Question #7c173

1 Answer
Sep 16, 2015

You have the #K_(sp)# expression. You have both #[Ag^+]# and #[NO_2^-]#. What you don't have is the final volume of solution; let's call this #2V# (because a volume, #V#, of silver nitrate, was mixed with an equal volume of sodium nitrite.

Explanation:

Moles of silver nitrate, #(AgNO_3)#: #0.040# #mol# #L^-1 xx V#.

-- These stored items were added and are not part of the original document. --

Definition registry_filesystem_devices : list Method :=
  [mkMethod "fs.device.add" MRAdmin (MP_Schema "DeviceAddRequest") (Some (MR_Schema "Filesystem"));
   mkMethod "fs.device.remove" MRAdmin (MP_Schema "DeviceActionRequest")
      (Some (MR_Schema "Filesystem"));
   mkMethod "fs.device.evacuate" MRAdmin (MP_Schema "DeviceActionRequest") None;
   mkMethod "fs.device.set_state" MRAdmin (MP_Schema "DeviceSetStateRequest")
      (Some (MR_Schema "Filesystem"));
   mkMethod "fs.device.set_label" MRAdmin (MP_Schema "DeviceSetLabelRequest")
      (Some (MR_Schema "Filesystem"));
   mkMethod "fs.device.online" MRAdmin (MP_Schema "DeviceActionRequest")
      (Some (MR_Schema "Filesystem"));
   mkMethod "fs.device.offline" MRAdmin (MP_Schema "DeviceActionRequest")
      (Some (MR_Schema "Filesystem"))].

Definition registry_subvolumes : list Method :=
  [mkMethod "subvolume.list" MRAny (MP_AdHoc [("filesystem", true)])
      (Some (MR_Schema "Vec<Subvolume>"));
   mkMethod "subvolume.list_all" MRAny MP_None (Some (MR_Schema "Vec<Subvolume>"));
   mkMethod "subvolume.get" MRAny (MP_AdHoc [("filesystem", true); ("name", true)])
      (Some (MR_Schema "Subvolume"));
   mkMethod "subvolume.create" MROperator (MP_Schema "CreateSubvolumeRequest")
      (Some (MR_Schema "Subvolume"));
   mkMethod "subvolume.delete" MROperator (MP_Schema "DeleteSubvolumeRequest") None;
   mkMethod "subvolume.attach" MROperator (MP_AdHoc [("filesystem", true); ("name", true)])
      (Some (MR_Schema "Subvolume"));
   mkMethod "subvolume.detach" MROperator (MP_AdHoc [("filesystem", true); ("name", true)])
      (Some (MR_Schema "Subvolume"));
   mkMethod "subvolume.resize" MROperator (MP_Schema "ResizeSubvolumeRequest")
      (Some (MR_Schema "Subvolume"));
   mkMethod "subvolume.set_properties" MROperator (MP_Schema "SetPropertiesRequest")
      (Some (MR_Schema "Subvolume"));
   mkMethod "subvolume.remove_properties" MROperator (MP_Schema "RemovePropertiesRequest")
      (Some (MR_Schema "Subvolume"));
   mkMethod "subvolume.find_by_property" MRAny (MP_Schema "FindByPropertyRequest")
      (Some (MR_Schema "Vec<Subvolume>"))].
(** One iteration keeps the identity of the connection, runs a request only
    with a session that validated in the state it found, and sends bus events
    only to subscribers. *)
Lemma socket_step_ok now now_ms persisted c i s :
  let '(s', c', frames, ex) := socket_step h now now_ms persisted c i s in
  cn_session c' = cn_session c /\ cn_on_files_domain c' = cn_on_files_domain c /\
  cn_subscribed c' = cn_subscribed c /\
  (forall session text, ex = Some (session, text) ->
     cn_disconnect_reason c = None /\ same_privileges c session /\
     exists svc, validate now persisted (s_token (cn_session c)) (cn_client_ip c) (ap_auth s)
       = (svc, Ok session)) /\
  (ex = None -> ap_domain s' = ap_domain s /\ ap_events s' = ap_events s /\ ap_audit s' = ap_audit s) /\
  (forall collection, FEvent collection ∈ frames -> cn_subscribed c = true).
Proof.
  unfold socket_step. destruct (cn_disconnect_reason c); [split_and!; set_solver|].
  destruct i as [text timing w| |[fr|]| |e| |ev w|w]; try (split_and!; set_solver).
  - pose proof (revalidate_frame now persisted c s) as Hf.
    destruct (revalidate now persisted c s) as [s1 [fresh|]] eqn:E.
    + apply revalidate_Some in E as (Hp & svc & Hv & _).
      destruct (handle_rpc_request _ _ _ _ _) as [s2 response].
      destruct w; (split_and!; [done..| | |set_solver]);
        [naive_solver|done|naive_solver|done].
    + split_and!; try done; set_solver.
  - destruct (cn_subscribed c) eqn:Hsub, ev; try destruct w; split_and!; set_solver.
  - pose proof (revalidate_frame now persisted c s) as Hf.
    destruct (revalidate now persisted c s) as [s1 [fresh|]].
    + destruct (_ <? _); [|destruct w]; split_and!; try done; set_solver.
    + split_and!; try done; set_solver.
Qed.

Lemma run_socket_ok turns c s :
  conn_ok c ->
  let '(s', c', frames, execs) := run_socket h turns c s in
  Forall (fun e => same_privileges c (fst e)) execs /\
  (forall collection, FEvent collection ∈ frames -> s_role (cn_session c) <> RUser) /\
  cn_session c' = cn_session c.
Proof.
  revert c s. induction turns as [|t turns IH]; intros c s Hc; simpl.
  { split_and!; [constructor|set_solver|done]. }
  pose proof (socket_step_ok (tn_now t) (tn_now_ms t) (tn_persisted t) c (tn_input t)
    (tn_env t s)) as Hs.
  destruct (socket_step _ _ _ _ _ _ _) as [[[s1 c1] fr] ex].
  destruct Hs as (Hses & Hfd & Hsub & Hex & _ & Hev).
  assert (conn_ok c1) as Hc1 by (unfold conn_ok in *; by rewrite Hses, Hfd, Hsub).
  specialize (IH c1 s1 Hc1). destruct (run_socket h turns c1 s1) as [[[s2 c2] frs] exs].
  destruct IH as (Hexs & Hfrs & Hc2). unfold same_privileges in *. rewrite Hses in *.
  split_and!; [|intros col [Hin|Hin]%elem_of_app; [apply Hc; eauto|eauto]|done].
  apply Forall_app. split; [|done]. destruct ex as [[session text]|]; constructor; [|done].
  by apply (Hex session text).
Qed.

(** Whatever the rest of the engine does between its iterations, every
    request run on a connection runs with the name, role, file principal and
    scope the connection authenticated with; a connection on the file domain
    belongs to a standard user, and a standard user is never sent events of the
    bus. *)
Theorem socket_privileges_fixed now now_ms persisted ip pre files first s turns :
  match open_socket now now_ms persisted ip pre files first s with
  | (_, None, _) => True
  | (s1, Some c, _) =>
      (files = true -> s_role (cn_session c) = RUser) /\
      let '(_, _, frames, execs) := run_socket h turns c s1 in
      Forall (fun e => same_privileges c (fst e)) execs /\
      (forall collection, FEvent collection ∈ frames -> s_role (cn_session c) <> RUser)
  end.
Proof.
  unfold open_socket. destruct (resolve_session _ _ _ _ _ _) as [[s1 [session|]] fr]; [|done].
  destruct (files && negb (role_eqb (s_role session) RUser)) eqn:E; [done|].
  set (c := mkConn _ _ _ _ _ _).
  assert (conn_ok c) as Hc.
  { unfold conn_ok, c, role_eqb in *; simpl. destruct files; simpl in *.
    - apply negb_false_iff, bool_decide_eq_true in E. by rewrite E.
    - split; [done|]. intros Hn%negb_true_iff. by apply bool_decide_eq_false in Hn. }
  split; [apply Hc|]. pose proof (run_socket_ok turns c s1 Hc) as Hr.
  destruct (run_socket h turns c s1) as [[[s2 c2] frs] exs]. naive_solver.
Qed.
(* ===== verification/Protocol.v ===== *)
(** * Service protocols (nasty-system/src/protocol.rs)

    The protocols an administrator switches on and off, the persisted
    preferences in protocols.json, and the systemd units behind them.  The
    world is the preference file and the set of active units; the outcomes of
    systemctl, of saving the file and of preparing a protocol are arguments.
    Loading kernel modules, the NFS-over-RDMA listener and rebinding discovery
    daemons only log their failures and change neither; they are left out. *)

From Stdlib Require Import ZArith Lia Ascii String.
From stdpp Require Import base list gmap strings.
From S2P Require Import Prelude.

Inductive Protocol : Type :=
| Nfs | Smb | Iscsi | Nvmeof | Nut | Ssh | Avahi | Smart | Watchdog | RestServer.

#[export] Instance Protocol_eq_dec : EqDecision Protocol.
Proof. solve_decision. Defined.

Definition Protocol_ALL : list Protocol :=
  [Nfs; Smb; Iscsi; Nvmeof; Nut; Ssh; Avahi; Smart; Watchdog; RestServer].

#[export] Instance Protocol_countable : Countable Protocol.
Proof.
  refine (inj_countable'
    (fun p => match p with Nfs => 0 | Smb => 1 | Iscsi => 2 | Nvmeof => 3 | Nut => 4 | Ssh => 5
              | Avahi => 6 | Smart => 7 | Watchdog => 8 | RestServer => 9 end)%nat
    (fun n => default Nfs (Protocol_ALL !! n)) _).
  by intros [].
Defined.

Definition is_system_service (p : Protocol) : bool :=
  match p with
  | Nut | Ssh | Avahi | Smart | Watchdog | RestServer => true
  | Nfs | Smb | Iscsi | Nvmeof => false
  end.

Definition protocol_name (p : Protocol) : string :=
  match p with
  | Nfs => "nfs" | Smb => "smb" | Iscsi => "iscsi" | Nvmeof => "nvmeof" | Nut => "nut"
  | Ssh => "ssh" | Avahi => "avahi" | Smart => "smart" | Watchdog => "watchdog"
  | RestServer => "rest-server"
  end.

Definition display_name (p : Protocol) : string :=
  match p with
  | Nfs => "NFS" | Smb => "SMB" | Iscsi => "iSCSI" | Nvmeof => "NVMe-oF" | Nut => "UPS (NUT)"
  | Ssh => "SSH" | Avahi => "mDNS (Avahi)" | Smart => "SMART" | Watchdog => "Watchdog"
  | RestServer => "Backup Server"
  end.

Definition from_name (name : string) : option Protocol :=
  if String.eqb name "nfs" then Some Nfs
  else if String.eqb name "smb" then Some Smb
  else if String.eqb name "iscsi" then Some Iscsi
  else if String.eqb name "nvmeof" then Some Nvmeof
  else if String.eqb name "nut" then Some Nut
  else if String.eqb name "ssh" then Some Ssh
  else if String.eqb name "avahi" then Some Avahi
  else if String.eqb name "smart" then Some Smart
  else if String.eqb name "watchdog" then Some Watchdog
  else if String.eqb name "rest-server" then Some RestServer
  else None.

Lemma from_name_name p : from_name (protocol_name p) = Some p.
Proof. by destruct p. Qed.

Lemma from_name_Some n p : from_name n = Some p -> n = protocol_name p.
Proof. unfold from_name. intros H. break_in H; bool_hyps; by subst. Qed.

#[export] Instance protocol_name_inj : Inj (=) (=) protocol_name.
Proof. intros p q H. apply (f_equal from_name) in H. rewrite !from_name_name in H. congruence. Qed.

(** ** nut.rs: the units of the two modes *)

Inductive NutMode : Type := Local | Remote.

Definition ALL_NUT_SERVICES : list string :=
  ["nut-driver.service"; "nut-server.service"; "nut-monitor.service"].
Definition services_for_mode (m : NutMode) : list string :=
  match m with Local => ALL_NUT_SERVICES | Remote => ["nut-monitor.service"] end.
Definition status_unit (m : NutMode) : string :=
  match m with Local => "nut-server.service" | Remote => "nut-monitor.service" end.

Definition services (nut : NutMode) (p : Protocol) : list string :=
  match p with
  | Nfs => ["nfs-server.service"]
  | Smb => ["samba-smbd.service"; "samba-nmbd.service"; "samba-wsdd.service"]
  | Iscsi => ["target.service"]
  | Nvmeof => []
  | Nut => services_for_mode nut
  | Ssh => ["sshd.service"]
  | Avahi => ["avahi-daemon.service"]
  | Smart => ["smartd.service"]
  | Watchdog => ["nasty-watchdog.service"]
  | RestServer => ["nasty-rest-server.service"]
  end.

(** ** Preferences *)

Record ProtocolState : Type := mkProtocolState {
  ps_nfs : bool; ps_smb : bool; ps_iscsi : bool; ps_nvmeof : bool; ps_nut : bool;
  ps_ssh : bool; ps_avahi : bool; ps_smart : bool; ps_watchdog : bool; ps_rest_server : bool;
}.

Definition ProtocolState_default : ProtocolState :=
  mkProtocolState false false false false false true true true false false.

Definition state_get (s : ProtocolState) (p : Protocol) : bool :=
  match p with
  | Nfs => ps_nfs s | Smb => ps_smb s | Iscsi => ps_iscsi s | Nvmeof => ps_nvmeof s
  | Nut => ps_nut s | Ssh => ps_ssh s | Avahi => ps_avahi s | Smart => ps_smart s
  | Watchdog => ps_watchdog s | RestServer => ps_rest_server s
  end.

Definition state_set (p : Protocol) (b : bool) (s : ProtocolState) : ProtocolState :=
  let '(mkProtocolState a1 a2 a3 a4 a5 a6 a7 a8 a9 a10) := s in
  match p with
  | Nfs => mkProtocolState b a2 a3 a4 a5 a6 a7 a8 a9 a10
  | Smb => mkProtocolState a1 b a3 a4 a5 a6 a7 a8 a9 a10
  | Iscsi => mkProtocolState a1 a2 b a4 a5 a6 a7 a8 a9 a10
  | Nvmeof => mkProtocolState a1 a2 a3 b a5 a6 a7 a8 a9 a10
  | Nut => mkProtocolState a1 a2 a3 a4 b a6 a7 a8 a9 a10
  | Ssh => mkProtocolState a1 a2 a3 a4 a5 b a7 a8 a9 a10
  | Avahi => mkProtocolState a1 a2 a3 a4 a5 a6 b a8 a9 a10
  | Smart => mkProtocolState a1 a2 a3 a4 a5 a6 a7 b a9 a10
  | Watchdog => mkProtocolState a1 a2 a3 a4 a5 a6 a7 a8 b a10
  | RestServer => mkProtocolState a1 a2 a3 a4 a5 a6 a7 a8 a9 b
  end.

Lemma state_get_set s p q b :
  state_get (state_set p b s) q = if decide (p = q) then b else state_get s q.
Proof. destruct s, p, q; reflexivity. Qed.

#[global] Arguments state_get : simpl never.
#[global] Arguments state_set : simpl never.

(** ** The world of the service *)

Inductive StateFile : Type := FileAbsent | FileCorrupt | FileState (s : ProtocolState).

Record PWorld : Type := mkPWorld {
  pw_file : StateFile;
  pw_units : gset string;
}.

(** What one operation meets. *)
Record PEnv : Type := mkPEnv {
  pe_vm : bool;                                  (** [is_virtual_machine] *)
  pe_save_init : option string;                  (** saving the first state *)
  pe_save : Protocol -> option string;           (** saving the new preference *)
  pe_save_back : Protocol -> option string;      (** saving it back on failure *)
  pe_dc : bool;                                  (** [DcService::load_config().is_some()] *)
  pe_prepare : Protocol -> option string;        (** [prepare_protocol] *)
  pe_start : string -> Outcome;                  (** [systemctl start/restart] *)
  pe_stop : string -> Outcome;                   (** [systemctl stop] *)
  pe_verify : option string;                     (** [watchdog::verify_running] *)
  pe_watchdog_stop : Outcome;                    (** [watchdog::stop_and_verify] *)
  pe_nut : NutMode;                              (** [nut::mode_sync] *)
  pe_nvmet : bool;                               (** the nvmet configfs exists *)
}.

Abbreviation pop := (stm PWorld string).

Definition save_state (o : option string) (st : ProtocolState) : pop unit := fun w =>
  match o with
  | None => (mkPWorld (FileState st) (pw_units w), Ok tt)
  | Some e => (w, Err ("failed to write protocol state: " +:+ e))
  end.

Definition load_state (env : PEnv) : pop ProtocolState := fun w =>
  match pw_file w with
  | FileState s => (w, Ok s)
  | FileCorrupt => (w, Ok ProtocolState_default)
  | FileAbsent =>
      let st := if pe_vm env then state_set Smart false ProtocolState_default
                else ProtocolState_default in
      (fst (save_state (pe_save_init env) st w), Ok st)
  end.

Definition set_units (f : gset string -> gset string) (w : PWorld) : PWorld :=
  mkPWorld (pw_file w) (f (pw_units w)).

(** [systemctl start svc] and [systemctl stop svc]. *)
Definition systemctl_start (o : Outcome) (svc : string) : pop unit := fun w =>
  match o with
  | Done => (set_units (fun u => {[ svc ]} ∪ u) w, Ok tt)
  | Failed b e => (if b then set_units (fun u => {[ svc ]} ∪ u) w else w, Err e)
  end.
Definition systemctl_stop (o : Outcome) (svc : string) : pop unit := fun w =>
  match o with
  | Done => (set_units (fun u => u ∖ {[ svc ]}) w, Ok tt)
  | Failed b e => (if b then set_units (fun u => u ∖ {[ svc ]}) w else w, Err e)
  end.

Definition WATCHDOG_SERVICE : string := "nasty-watchdog.service".

(** [stop_and_verify] succeeds only when the unit is seen stopped. *)
Definition stop_and_verify (env : PEnv) : pop unit :=
  systemctl_stop (pe_watchdog_stop env) WATCHDOG_SERVICE.

Definition is_protocol_running (env : PEnv) (w : PWorld) (p : Protocol) : bool :=
  let active svc := bool_decide (svc ∈ pw_units w) in
  match p with
  | Nfs => active "nfs-server.service"
  | Smb => active "samba-smbd.service"
  | Iscsi => active "target.service"
  | Nvmeof => pe_nvmet env
  | Nut => active (status_unit (pe_nut env))
  | Ssh => active "sshd.service"
  | Avahi => active "avahi-daemon.service"
  | Smart => active "smartd.service"
  | Watchdog => active WATCHDOG_SERVICE
  | RestServer => active "nasty-rest-server.service"
  end.

Record ProtocolStatus : Type := mkProtocolStatus {
  st_name : string; st_display_name : string; st_enabled : bool; st_running : bool;
  st_system_service : bool;
}.

Definition protocol_status (p : Protocol) (enabled running : bool) : ProtocolStatus :=
  mkProtocolStatus (protocol_name p) (display_name p) enabled running (is_system_service p).

(** ** Operations *)

(** The start loop of [enable] and [restore_excluding]: the services started,
    and the error of the first that failed. *)
Fixpoint start_services (env : PEnv) (p : Protocol) (started svcs : list string) (w : PWorld)
    : PWorld * list string * option string :=
  match svcs with
  | [] => (w, started, None)
  | svc :: rest =>
      let '(w1, r) := systemctl_start (pe_start env svc) svc w in
      let r := match r with
               | Ok _ => if decide (p = Watchdog) then pe_verify env else None
               | Err e => Some e
               end in
      match r with
      | Some e => (w1, started, Some e)
      | None => start_services env p (started ++ [svc]) rest w1
      end
  end.

Definition stop_services (env : PEnv) (svcs : list string) (w : PWorld) : PWorld :=
  foldl (fun w svc => fst (systemctl_stop (pe_stop env svc) svc w)) w svcs.

(** Turn the preference off again after a failure: stop the watchdog when it
    is the protocol, and save; the texts of both failures join the error. *)
Definition undo_enable (env : PEnv) (p : Protocol) (st : ProtocolState) (failure : string)
    (w : PWorld) : PWorld * string :=
  let '(w1, f1) :=
    if decide (p = Watchdog) then
      match stop_and_verify env w with
      | (w', Err e) => (w', failure +:+ "; failed to stop watchdog during rollback: " +:+ e)
      | (w', Ok _) => (w', failure)
      end
    else (w, failure) in
  match save_state (pe_save_back env p) (state_set p false st) w1 with
  | (w2, Err e) => (w2, f1 +:+ "; state rollback failed: " +:+ e)
  | (w2, Ok _) => (w2, f1)
  end.

Definition DC_HOSTED : string :=
  "this box hosts an Active Directory domain — its domain controller serves SMB (shares included); demote it on the Settings → Directory panel before enabling standalone SMB".

Definition protocol_enable (env : PEnv) (name : string) : pop ProtocolStatus :=
  p <~ m_lift (ok_or (from_name name) ("unknown protocol: " +:+ name)) ;;
  if bool_decide (p = Smb) && pe_dc env then m_throw DC_HOSTED else
  st0 <~ load_state env ;;
  let st := state_set p true st0 in
  save_state (pe_save env p) st ;;;
  fun w =>
    match pe_prepare env p with
    | Some e =>
        let '(w1, failure) :=
          undo_enable env p st ("failed to prepare " +:+ display_name p +:+ ": " +:+ e) w in
        (w1, Err failure)
    | None =>
        let '(w1, started, failed) := start_services env p [] (services (pe_nut env) p) w in
        match failed with
        | Some e =>
            let '(w2, failure) :=
              undo_enable env p st ("Failed to start " +:+ display_name p +:+ ": " +:+ e)
                (stop_services env started w1) in
            (w2, Err failure)
        | None => (w1, Ok (protocol_status p true (is_protocol_running env w1 p)))
        end
    end.

Definition protocol_disable (env : PEnv) (name : string) : pop ProtocolStatus :=
  p <~ m_lift (ok_or (from_name name) ("unknown protocol: " +:+ name)) ;;
  st0 <~ load_state env ;;
  save_state (pe_save env p) (state_set p false st0) ;;;
  fun w =>
    if decide (p = Watchdog) then
      match stop_and_verify env w with
      | (w1, Err e) => (w1, Err ("Watchdog is disabled in persistent state but could not be stopped: " +:+ e))
      | (w1, Ok _) => (w1, Ok (mkProtocolStatus (protocol_name p) (display_name p) false false true))
      end
    else
      let w1 := stop_services env (services (pe_nut env) p) w in
      (w1, Ok (protocol_status p false (is_protocol_running env w1 p))).

(** [quiesce]: stop in reverse order, the first failure ends it. *)
Fixpoint quiesce_services (env : PEnv) (svcs : list string) : pop unit :=
  match svcs with
  | [] => m_ret tt
  | svc :: rest => systemctl_stop (pe_stop env svc) svc ;;; quiesce_services env rest
  end.
Definition quiesce (env : PEnv) (p : Protocol) : pop unit :=
  quiesce_services env (rev (services (pe_nut env) p)).

Definition is_enabled (env : PEnv) (p : Protocol) (w : PWorld) : PWorld * bool :=
  match load_state env w with
  | (w', Ok st) => (w', state_get st p)
  | (w', Err _) => (w', false)
  end.

Definition protocol_list (env : PEnv) : pop (list ProtocolStatus) := fun w =>
  match load_state env w with
  | (w', Ok st) =>
      (w', Ok ((fun p => protocol_status p (state_get st p) (is_protocol_running env w' p))
               <$> Protocol_ALL))
  | (w', Err e) => (w', Err e)
  end.

(** One iteration of [restore_excluding]: the preferences so far, the protocols
    restored so far and the world. *)
Definition restore_one (env : PEnv) (excluded : gset Protocol) (p : Protocol)
    (acc : ProtocolState * gset Protocol * PWorld) : ProtocolState * gset Protocol * PWorld :=
  let '(st, restored, w) := acc in
  let enabled := state_get st p in
  if negb enabled || bool_decide (p ∈ excluded) then
    let w1 := if negb enabled && bool_decide (p = Smart)
              then stop_services env (services (pe_nut env) p) w else w in
    let w2 := if decide (p = Watchdog) then fst (stop_and_verify env w1) else w1 in
    (st, restored, w2)
  else
    let turn_off w :=
      let w1 := if decide (p = Watchdog) then fst (stop_and_verify env w) else w in
      let st1 := state_set p false st in
      (st1, restored, fst (save_state (pe_save env p) st1 w1)) in
    match pe_prepare env p with
    | Some _ =>
        (** here the save comes before the watchdog is stopped *)
        let st1 := state_set p false st in
        let w1 := fst (save_state (pe_save env p) st1 w) in
        (st1, restored, if decide (p = Watchdog) then fst (stop_and_verify env w1) else w1)
    | None =>
        let '(w1, _, failed) := start_services env p [] (services (pe_nut env) p) w in
        match failed with
        | Some _ => turn_off w1
        | None => (st, {[ p ]} ∪ restored, w1)
        end
    end.

Definition restore_excluding (env : PEnv) (excluded : gset Protocol) (w : PWorld)
    : PWorld * gset Protocol :=
  match load_state env w with
  | (w', Ok st) =>
      let '(_, restored, w'') :=
        foldl (fun acc p => restore_one env excluded p acc) (st, ∅, w') Protocol_ALL in
      (w'', restored)
  | (w', Err _) => (w', ∅)
  end.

Concentration of #[AgNO_3]# when mixed: #0.040# #mol# #L^-1 xx V#/#2V# = #0.020# #mol# #L^-1#.

Concentration of #[Ag^+]# when mixed: #0.040# #mol# #L^-1 xx V#/#2V# = #0.020# #mol# #L^-1#. (Volume is 2V because equal volumes were mixed.)

Concentration of #[NO_2^-]# when mixed: #0.030# #mol# #L^-1 xx V#/#2V# = #0.015# #mol# #L^-1#.

So we have #Q#, the ion product = #[Ag^+][NO_2^-]# = #0.020 xx 0.015# = ??

If #Q# > #K_(sp)#, then precipitation of #AgNO_2# will occur.